Even if you declare a variable with the same name but because it is declared in a different block scope, there is no error, but I think there is a better experience to read the code or try not to use the same name variable

1.2 Variable elevation is not present for variables declared with Let

Variable promotion has always been a common problem of JS, it is called "characteristics", which not only subvert the programming language execution sequence will also bring some incredible problems, as follows:

The case of Var console.log (foo); Output Undefinedvar foo = 2;//Let case console.log (bar); Error Referenceerrorlet bar = 2;

The first variable declared with VAR can be disassembled to the following steps before the code executes:

var case var foo;console.log (foo); Output Undefinedfoo = 2;

That's why the output is undefined.

And let's appearance changed the "feature", so that JS does not have a variable declaration, if you call the variable before declaring the variable will be an error

1.3 Temporary dead zones

To declare a variable in a block of statements, the variable is bound to be unaffected by an external variable in this block of statements, for example:

var tmp = 123;if (true) {  TMP = ' abc ';//Referenceerror let  tmp;}

In the above example, because TMP is declared in the IF statement block, TMP is bound to the IF statement block, and the statement block will again judge the rationality of the statement within the block, and the call of the TMP before the declaration so that the error

In summary, let the variable is not available in the code block until it is declared with a command.

1.4 Duplicate declarations are not allowed

The variable with let declaration cannot have the same name, otherwise it will be an error, and the variable with let declaration inside the function cannot have the same name as the parameter

Two: block-level scope

2.1 Days without scopes

ES5 does not have the concept of block-level scope, which results in the internal variables covering the outer variables and the circulation variables used for counting are leaked as global variables

An example of an inner variable covering an outer variable:

var tmp = new Date (), function f () {  console.log (TMP);  if (false) {    var tmp = ' Hello World ';  }} f (); Undefined

As mentioned above, the variable of VAR declaration will be promoted, so the above example can be disassembled into this way:

var tmp = new Date (); function f () {  var tmp;  Console.log (TMP);  if (false) {    tmp = ' Hello World ';  }} f (); Undefined

Because the variable elevation tmp is not assigned the value is called (the function is not assigned the TMP later), so the function output is undefined

The loop variable used to count is leaked as a global variable example:

var s = ' Hello '; for (var i = 0; i < s.length; i++) {  console.log (s[i]);} Console.log (i); 5

As mentioned above, the benefit of declaring a variable inside a loop condition with let is that the variable is not leaked to the global scope, but with var.

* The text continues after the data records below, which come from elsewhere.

(** * Rygar arcade board: the CPU bus callback, the palette cache and the
      vertical-blank interrupt timing of [src/rygar.c], embedded in Rocq.

    Conventions of the embedding:
    - C integers are values of [Z]; [uint8_t]/[uint16_t] truncations are
      written out with [mod]; arithmetic on the two [int] counters is checked
      (signed overflow is undefined in C and is an error here);
    - C arrays are lists read with [!!] and written with [<[ _ := _ ]>]; an
      index outside the array is undefined in C and is an error ([None]);
    - the machine is the global [rygar] of the source, passed explicitly. *)

From Stdlib Require Import ZArith Lia Bool.
From stdpp Require Import base option list gmap.
From coqutil Require Import Z.bitblast.

Open Scope Z_scope.

(** ** Constants of [rygar.c] (lines 19-92) *)

Definition BETWEEN (n a b : Z) : bool := (a <=? n) && (n <=? b).

Definition CHAR_RAM_SIZE : Z := 0x800.
Definition CHAR_RAM_START : Z := 0xd000.
Definition CHAR_RAM_END : Z := CHAR_RAM_START + CHAR_RAM_SIZE - 1.

Definition FG_RAM_SIZE : Z := 0x400.
Definition FG_RAM_START : Z := 0xd800.
Definition FG_RAM_END : Z := FG_RAM_START + FG_RAM_SIZE - 1.

Definition BG_RAM_SIZE : Z := 0x400.
Definition BG_RAM_START : Z := 0xdc00.
Definition BG_RAM_END : Z := BG_RAM_START + BG_RAM_SIZE - 1.

Definition SPRITE_RAM_SIZE : Z := 0x800.
Definition SPRITE_RAM_START : Z := 0xe000.

Definition PALETTE_RAM_SIZE : Z := 0x800.
Definition PALETTE_RAM_START : Z := 0xe800.
Definition PALETTE_RAM_END : Z := PALETTE_RAM_START + PALETTE_RAM_SIZE - 1.

Definition WORK_RAM_SIZE : Z := 0x1000.
Definition WORK_RAM_START : Z := 0xc000.

Definition RAM_SIZE : Z := 0x3000.
Definition RAM_START : Z := 0xc000.
Definition RAM_END : Z := RAM_START + RAM_SIZE - 1.

Definition BANK_SIZE : Z := 0x8000.
Definition BANK_WINDOW_SIZE : Z := 0x800.
Definition BANK_WINDOW_START : Z := 0xf000.
Definition BANK_WINDOW_END : Z := BANK_WINDOW_START + BANK_WINDOW_SIZE - 1.

(* inputs *)
Definition JOYSTICK1 : Z := 0xf800.
Definition BUTTONS1 : Z := 0xf801.
Definition JOYSTICK2 : Z := 0xf802.
Definition BUTTONS2 : Z := 0xf803.
Definition SYS1 : Z := 0xf804.
Definition SYS2 : Z := 0xf805.
Definition DIP_SW1_L : Z := 0xf806.
Definition DIP_SW1_H : Z := 0xf807.
Definition DIP_SW2_L : Z := 0xf808.
Definition DIP_SW2_H : Z := 0xf809.

(* outputs *)
Definition FG_SCROLL_START : Z := 0xf800.
Definition FG_SCROLL_END : Z := 0xf802.
Definition BG_SCROLL_START : Z := 0xf803.
Definition BG_SCROLL_END : Z := 0xf805.
Definition BANK_SWITCH : Z := 0xf808.

Definition SCROLL_OFFSET : Z := 48.

(* C integer division of non-negative constants: [/] truncates, as [÷]. *)
Definition CPU_FREQ : Z := 4000000.
Definition VSYNC_PERIOD_4MHZ : Z := 4000000 ÷ 60.
Definition VBLANK_DURATION_4MHZ : Z := ((4000000 ÷ 60) ÷ 525) * (525 - 483).

Definition PALETTE_ENTRIES : Z := 1024.

(** ** Checked [int] arithmetic

    [vsync_count], [vblank_count] and [num_ticks] are C [int]s (32 bits on
    the targets of the emulator). *)

Definition INT_MIN : Z := - 2 ^ 31.
Definition INT_MAX : Z := 2 ^ 31 - 1.

Definition int_checked (z : Z) : option Z :=
  if (INT_MIN <=? z) && (z <=? INT_MAX) then Some z else None.

Definition int_sub (a b : Z) : option Z := int_checked (a - b).
Definition int_add (a b : Z) : option Z := int_checked (a + b).

(** ** The Z80 pin word

    [chips/z80.h] of the CPU core is not part of the sources at hand, so its
    pin masks and accessor macros are parameters of the development: a pin
    word is a 64-bit value carrying a 16-bit address, an 8-bit data byte and
    the control flags; the callback only uses the six masks and the three
    accessors below.  [chips_pins] further down is the layout that header
    uses and serves for the concrete evaluations. *)

Class Z80Pins := {
  Z80_M1 : Z;
  Z80_MREQ : Z;
  Z80_IORQ : Z;
  Z80_RD : Z;
  Z80_WR : Z;
  Z80_INT : Z;
  Z80_GET_ADDR : Z -> Z;
  Z80_GET_DATA : Z -> Z;
  Z80_SET_DATA : Z -> Z -> Z
}.

(** The C test [pins & MASK] used as a condition. *)
Definition pin (pins mask : Z) : bool := negb (Z.land pins mask =? 0).

(** What the callback relies on: the address is 16 bits wide and the data
    byte 8 bits wide, [Z80_SET_DATA] puts a byte on the data lines and leaves
    the INT line alone, and asserting INT disturbs neither the address, the
    data nor the other control flags. *)
Record Z80PinsContract (P : Z80Pins) : Prop := {
  addr_16bit : forall p, 0 <= Z80_GET_ADDR p < 0x10000;
  data_8bit : forall p, 0 <= Z80_GET_DATA p < 0x100;
  get_set_data : forall p d, Z80_GET_DATA (Z80_SET_DATA p d) = d mod 0x100;
  set_data_int : forall p d, pin (Z80_SET_DATA p d) Z80_INT = pin p Z80_INT;
  int_asserted : forall p, pin (Z.lor p Z80_INT) Z80_INT = true;
  int_addr : forall p, Z80_GET_ADDR (Z.lor p Z80_INT) = Z80_GET_ADDR p;
  int_data : forall p, Z80_GET_DATA (Z.lor p Z80_INT) = Z80_GET_DATA p;
  int_m1 : forall p, pin (Z.lor p Z80_INT) Z80_M1 = pin p Z80_M1;
  int_mreq : forall p, pin (Z.lor p Z80_INT) Z80_MREQ = pin p Z80_MREQ;
  int_iorq : forall p, pin (Z.lor p Z80_INT) Z80_IORQ = pin p Z80_IORQ;
  int_rd : forall p, pin (Z.lor p Z80_INT) Z80_RD = pin p Z80_RD;
  int_wr : forall p, pin (Z.lor p Z80_INT) Z80_WR = pin p Z80_WR
}.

The solution for ES5 is to force the variables inside the loop condition to not leak with the closure simulation block scope

2.2 ES6 Scope of attack

Let's look at an example:

Function F1 () {let  n = 5;  if (true) {let    n = ten;  }  Console.log (n); 5}

Within the function body, a block scope is defined, and its ancestor scope is the function body, and when the variable n is called outside the scope of the IF statement, the variable that is not called inside the IF statement is called only the corresponding variable in the statement block to which the output statement belongs.

If you declare it in VAR:

Function F1 () {    var n = 5;     if (true) {         var n = ten;     }    Console.log (n);} F1 ();    Output 10

Because the increase of the variable affects the output, decomposition:

Function F1 () {    var n;    n = 5;        if (true) {          n = ten;     }//Determine the condition that the variable n is re-assigned to    Console.log (n);} F1 ();    So output 10

2.3 Block scopes can be nested, declaring variables with the same name in different block scopes without error

{{{}  insane = ' Hello world ';  {Let insane = ' Hello World '}}}; No problem

The presence of a block scope causes the original iife (self-executing function) to stop using the

2.4 Block-level internal declaration functions can cause incredible effects due to browser differences

A function in a ES5 rule can only be declared in the global scope and cannot be declared locally, but the browser does not follow this principle in order to be compatible with previous old code.

ES6 has a concept of block scope that explicitly indicates that a function can be declared in a block-scoped scope, for example:

function f () {Console.log (' I am outside! ');} (function () {  if (false) {    //} Repeat once function f functions    f () {Console.log (' I am inside! ');}  }  f ();} ());

Running in ES5 outputs I am inside! Because the function declaration of the promotion, and in the ES6 call theory will output I am outside!, and actually the browser execution will directly error that is because in order to alleviate the old code is not compatible with the problem browser can not follow the rules, specifically as follows:

    • Allows you to declare a function within a block-level scope.
    • A function declaration is similar to var , that is, promoted to the head of a global scope or function scope.
    • Also, the function declaration is promoted to the head of the block-level scope at which it resides.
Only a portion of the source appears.